Dataset records section start

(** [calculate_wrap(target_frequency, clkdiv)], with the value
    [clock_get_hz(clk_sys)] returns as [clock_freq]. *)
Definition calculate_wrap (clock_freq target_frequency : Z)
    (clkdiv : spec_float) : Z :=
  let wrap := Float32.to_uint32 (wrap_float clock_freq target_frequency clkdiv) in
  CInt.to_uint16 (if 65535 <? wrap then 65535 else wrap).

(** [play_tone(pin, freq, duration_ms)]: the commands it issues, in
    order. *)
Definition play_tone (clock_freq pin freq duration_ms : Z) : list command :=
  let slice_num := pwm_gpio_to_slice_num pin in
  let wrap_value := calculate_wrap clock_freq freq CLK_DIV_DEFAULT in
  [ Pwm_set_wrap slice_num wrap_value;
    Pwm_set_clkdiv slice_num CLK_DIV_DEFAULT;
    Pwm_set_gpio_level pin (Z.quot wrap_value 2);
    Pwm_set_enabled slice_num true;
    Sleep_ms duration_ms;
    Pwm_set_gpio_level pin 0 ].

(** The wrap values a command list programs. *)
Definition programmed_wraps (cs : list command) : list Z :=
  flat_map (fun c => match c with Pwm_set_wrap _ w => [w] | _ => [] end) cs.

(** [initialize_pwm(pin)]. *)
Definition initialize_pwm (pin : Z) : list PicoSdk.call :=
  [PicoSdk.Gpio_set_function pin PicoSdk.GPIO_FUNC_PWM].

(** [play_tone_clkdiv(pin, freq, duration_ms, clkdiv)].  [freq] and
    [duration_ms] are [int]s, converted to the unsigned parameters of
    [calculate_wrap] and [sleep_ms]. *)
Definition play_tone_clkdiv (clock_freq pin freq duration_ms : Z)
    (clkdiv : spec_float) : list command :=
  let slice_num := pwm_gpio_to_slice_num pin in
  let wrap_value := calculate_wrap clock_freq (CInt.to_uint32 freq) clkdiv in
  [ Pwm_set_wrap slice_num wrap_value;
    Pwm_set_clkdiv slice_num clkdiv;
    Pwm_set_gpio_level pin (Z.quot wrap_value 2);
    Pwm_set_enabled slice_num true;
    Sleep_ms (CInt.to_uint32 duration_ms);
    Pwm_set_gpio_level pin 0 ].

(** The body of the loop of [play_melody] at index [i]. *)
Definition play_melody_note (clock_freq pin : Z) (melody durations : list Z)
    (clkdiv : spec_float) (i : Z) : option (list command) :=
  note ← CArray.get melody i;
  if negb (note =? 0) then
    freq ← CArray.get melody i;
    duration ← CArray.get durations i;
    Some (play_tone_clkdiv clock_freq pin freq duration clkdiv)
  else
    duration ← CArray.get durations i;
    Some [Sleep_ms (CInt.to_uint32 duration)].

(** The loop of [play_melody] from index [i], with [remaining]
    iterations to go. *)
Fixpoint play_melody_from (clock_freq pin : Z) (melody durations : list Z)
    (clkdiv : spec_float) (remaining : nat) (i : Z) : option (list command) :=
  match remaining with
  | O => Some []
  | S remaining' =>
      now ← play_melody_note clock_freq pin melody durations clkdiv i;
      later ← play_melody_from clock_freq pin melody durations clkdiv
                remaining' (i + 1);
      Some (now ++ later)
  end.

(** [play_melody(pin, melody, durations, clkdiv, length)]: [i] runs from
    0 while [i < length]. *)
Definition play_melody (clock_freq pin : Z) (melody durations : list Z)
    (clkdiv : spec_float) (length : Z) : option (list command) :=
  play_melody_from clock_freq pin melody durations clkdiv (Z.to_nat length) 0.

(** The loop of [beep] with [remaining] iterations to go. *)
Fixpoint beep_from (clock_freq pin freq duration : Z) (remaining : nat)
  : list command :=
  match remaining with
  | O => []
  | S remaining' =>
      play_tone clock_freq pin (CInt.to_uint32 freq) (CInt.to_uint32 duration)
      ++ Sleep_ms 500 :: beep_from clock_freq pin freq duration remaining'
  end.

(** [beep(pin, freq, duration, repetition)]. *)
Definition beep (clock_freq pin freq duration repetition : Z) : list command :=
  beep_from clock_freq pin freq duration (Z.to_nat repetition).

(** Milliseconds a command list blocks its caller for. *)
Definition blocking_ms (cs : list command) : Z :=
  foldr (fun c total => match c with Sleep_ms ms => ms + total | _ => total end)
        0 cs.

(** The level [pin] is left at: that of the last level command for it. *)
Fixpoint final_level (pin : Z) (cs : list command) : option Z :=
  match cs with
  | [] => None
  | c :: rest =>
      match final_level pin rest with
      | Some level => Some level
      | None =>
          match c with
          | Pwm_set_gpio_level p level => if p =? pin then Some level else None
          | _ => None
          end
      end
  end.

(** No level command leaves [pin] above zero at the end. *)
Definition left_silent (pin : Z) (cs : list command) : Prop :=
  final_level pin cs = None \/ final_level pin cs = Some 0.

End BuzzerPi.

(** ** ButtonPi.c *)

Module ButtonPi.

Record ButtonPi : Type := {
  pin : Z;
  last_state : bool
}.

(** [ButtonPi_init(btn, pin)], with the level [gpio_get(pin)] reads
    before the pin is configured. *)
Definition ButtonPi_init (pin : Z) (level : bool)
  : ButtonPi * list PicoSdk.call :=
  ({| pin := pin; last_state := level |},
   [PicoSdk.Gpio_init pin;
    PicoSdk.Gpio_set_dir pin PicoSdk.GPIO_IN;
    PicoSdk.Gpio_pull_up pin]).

Dataset records section end

## Problem requirements
Which lines of the entries contain "then"? Count them and write only the number.

## Exercise result
3